Introduction to Outlier Detection and Highlighting in Pandas
As data analysts, we often encounter datasets that contain outliers - values that are significantly different from the rest of the data. In this article, we will explore how to detect and highlight these outliers using z-scores in pandas.
Background on Z-Score
The z-score is a measure of how many standard deviations an element is from the mean. It’s used to determine whether a value is unusual or not. The formula for calculating the z-score is:
z = (X - μ) / σ
Where:
- X is the value we’re examining
- μ is the mean of the dataset
- σ is the standard deviation of the dataset
A z-score greater than 1.5 indicates that a value is more than one and a half standard deviations away from the mean, which is generally considered to be an outlier.
pandas DataFrames and Outlier Detection
Pandas provides several ways to detect outliers in dataframes.
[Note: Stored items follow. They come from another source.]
(** C2.  In flat mode (no [slots] field, or an undefined one) the function
    returned by [createVariant] returns the merge by [cn] of: the base
    classes; then, for each declared variant axis in declaration order, the
    class string configured for the resolved value of that axis, an axis
    whose resolved value has no class string in the definition
    contributing nothing; then the class of each matching compound
    variant, in order; then the caller's [className].  The variant props
    are the props without [className]. *)
Theorem flat_result_is_merge (config : Config) (props : option Props) :
  slots config = None \/ slots config = Some None ->
  exists f,
    createVariant ClassNames.cn config = Regular f /\
    f props
    = ClassNames.cn
        (VString (orDefault (base config) "")
         :: map VString
              (flat_map
                 (Rules.axisClasses (orDefault (variants config) [])
                    (omit "className" (orDefault props []))
                    (orDefault (defaultVariants config) []))
                 (keys (orDefault (variants config) []))
               ++ flat_map
                    (Rules.compoundClasses
                       (omit "className" (orDefault props []))
                       (orDefault (defaultVariants config) []))
                    (orDefault (compoundVariants config) []))
         ++ [prop (orDefault props []) "className"]).
Proof.
  intros Hflat. exists (createVariantRegular ClassNames.cn config). split.
  - unfold createVariant. now destruct Hflat as [-> | ->].
  - unfold createVariantRegular, resolveVariantClasses.
    rewrite variantClasses_rule. apply cn_group.
Qed.

(** Witness of C2: the documented [button] configuration, called with
    [{ variant: 'secondary', disabled: false, className: 'x  y px-4' }]. *)
Lemma flat_result_is_merge_witness :
  exists f,
    createVariant ClassNames.cn Samples.button = Regular f /\
    f (Some [ ("variant", VString "secondary"); ("disabled", VBool false);
              ("className", VString "x  y px-4") ])
    = "px-4 py-2 rounded bg-gray-500 text-white text-base hover:bg-primary x y".
Proof.
  destruct (flat_result_is_merge Samples.button
              (Some [ ("variant", VString "secondary");
                      ("disabled", VBool false);
                      ("className", VString "x  y px-4") ]))
    as [f [Hf Hres]].
  - left. reflexivity.
  - exists f. split; [exact Hf|]. rewrite Hres. vm_compute. reflexivity.
Defined.



Lemma matchesFrom_skip (props : Props) (defaults : DefaultVariants)
    (axis : string) (field : CompoundField) (rest : CompoundVariant)
    (ks : list string) :
  ~ In axis ks ->
  matchesFrom props ((axis, field) :: rest) defaults ks
  = matchesFrom props rest defaults ks.
Proof.
  induction ks as [| k ks IH]; simpl; [reflexivity|].
  intros Hout.
  destruct (String.eqb_spec axis k) as [E|E]; [symmetry in E; tauto|].
  rewrite IH by tauto. reflexivity.
Qed.

(** A compound variant matches when its first condition is accepted and
    the remaining ones are. *)
Lemma matchesCompoundVariant_cons (props : Props)
    (defaults : DefaultVariants) (axis : string) (c : value)
    (rest : CompoundVariant) :
  axis <> "class" -> ~ In axis (keys rest) ->
  matchesCompoundVariant props ((axis, Prim c) :: rest) defaults
  = Rules.conditionHolds (Prim c) (resolved props defaults axis)
    && matchesCompoundVariant props rest defaults.
Proof.
  intros Hne Hout. unfold matchesCompoundVariant. simpl.
  apply String.eqb_neq in Hne. rewrite Hne, String.eqb_refl.
  rewrite (matchesFrom_skip _ _ _ _ _ _ Hout).
  destruct c as [| | [|] | s | n]; simpl; try reflexivity.
  - now destruct (strictEq _ VNull).
  - now destruct (truthy _).
  - now destruct (strictEq _ (VBool false)).
  - now destruct (strictEq _ (VString s)).
  - now destruct (strictEq _ (VNumber n)).
Qed.



(** C5.  In slots mode the resolver of a declared slot returns the merge
    by [cn] of: the slot's base classes; then, for each declared axis in
    order, the class string configured for this slot under the resolved
    value of the axis; then the classes each matching compound variant
    gives this slot; then the [className] passed to this resolver.  The
    result is the same under any other configuration that agrees on the
    variants, compound variants, defaults and this slot's base classes:
    no other slot's base classes and no other resolver's argument enter
    it. *)
Theorem slot_result_is_independent_merge (config : Config)
    (declared : Slots) (props : option Props) (slotName : string)
    (baseClasses : string) (slotProps : option Props) :
  slots config = Some (Some declared) ->
  get declared slotName = Some baseClasses ->
  exists f resolver,
    createVariant ClassNames.cn config = Slotted f
    /\ get (f props) slotName = Some resolver
    /\ resolver slotProps
       = ClassNames.cn
           (VString baseClasses
            :: map VString
                 (flat_map
                    (Rules.slotAxisClasses slotName
                       (orDefault (variants config) [])
                       (orDefault props [])
                       (orDefault (defaultVariants config) []))
                    (keys (orDefault (variants config) []))
                  ++ flat_map
                       (Rules.slotCompoundClasses slotName
                          (orDefault props [])
                          (orDefault (defaultVariants config) []))
                       (orDefault (compoundVariants config) []))
            ++ [slotClassName slotProps])
    /\ forall config' declared',
         variants config' = variants config ->
         compoundVariants config' = compoundVariants config ->
         defaultVariants config' = defaultVariants config ->
         slots config' = Some (Some declared') ->
         get declared' slotName = Some baseClasses ->
         exists f' resolver',
           createVariant ClassNames.cn config' = Slotted f'
           /\ get (f' props) slotName = Some resolver'
           /\ resolver' slotProps = resolver slotProps.
Proof.
  intros Hslots Hbase.
  destruct (createVariantSlots_get ClassNames.cn config declared props
              slotName baseClasses Hbase) as [resolver [Hget Hcall]].
  exists (createVariantSlots ClassNames.cn config declared), resolver.
  split; [unfold createVariant; now rewrite Hslots|].
  split; [exact Hget|]. split.
  - rewrite Hcall. unfold resolveSlotsVariantClasses.
    rewrite slotVariantClasses_rule. apply cn_group.
  - intros config' declared' Hv Hc Hd Hslots' Hbase'.
    destruct (createVariantSlots_get ClassNames.cn config' declared' props
                slotName baseClasses Hbase') as [resolver' [Hget' Hcall']].
    exists (createVariantSlots ClassNames.cn config' declared'), resolver'.
    split; [unfold createVariant; now rewrite Hslots'|].
    split; [exact Hget'|].
    rewrite Hcall', Hcall. now rewrite Hv, Hc, Hd.
Qed.

(** Witness of C5: the [panel] slot of the documented [modal]
    configuration, with props [{ size: 'md' }] and
    [{ className: 'custom' }]. *)
Lemma slot_result_is_independent_merge_witness :
  exists f resolver,
    createVariant ClassNames.cn Samples.modal = Slotted f
    /\ get (f (Some [ ("size", VString "md") ])) "panel" = Some resolver
    /\ resolver (Some [ ("className", VString "custom") ])
       = "bg-white rounded max-w-md z-50 shadow-lg custom".
Proof.
  destruct (slot_result_is_independent_merge Samples.modal
              [ ("root", "fixed inset-0"); ("panel", "bg-white rounded") ]
              (Some [ ("size", VString "md") ]) "panel" "bg-white rounded"
              (Some [ ("className", VString "custom") ]) eq_refl eq_refl)
    as [f [resolver [Hf [Hget [Hres _]]]]].
  exists f, resolver. split; [exact Hf|]. split; [exact Hget|].
  rewrite Hres. vm_compute. reflexivity.
Defined.

Lemma prop_omit (k0 : string) (o : Obj value) (k : string) :
  prop (omit k0 o) k = if String.eqb k k0 then VUndefined else prop o k.
Proof.
  unfold prop. rewrite get_omit. now destruct (String.eqb k k0).
Qed.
One common approach is to use the zscore function from the NumPy library, which calculates the z-scores for each value in the dataframe and returns a new series with these values.
In this article, we’ll explore how to use pandas’ built-in functions and libraries to highlight outliers in a dataset using z-scores.
The Problem
The question provided is about highlighting values that are outliers based on their z-scores. It includes an example data frame and a function written in Python to calculate the z-scores for each value, but with a minor mistake in handling NaN (Not a Number) values.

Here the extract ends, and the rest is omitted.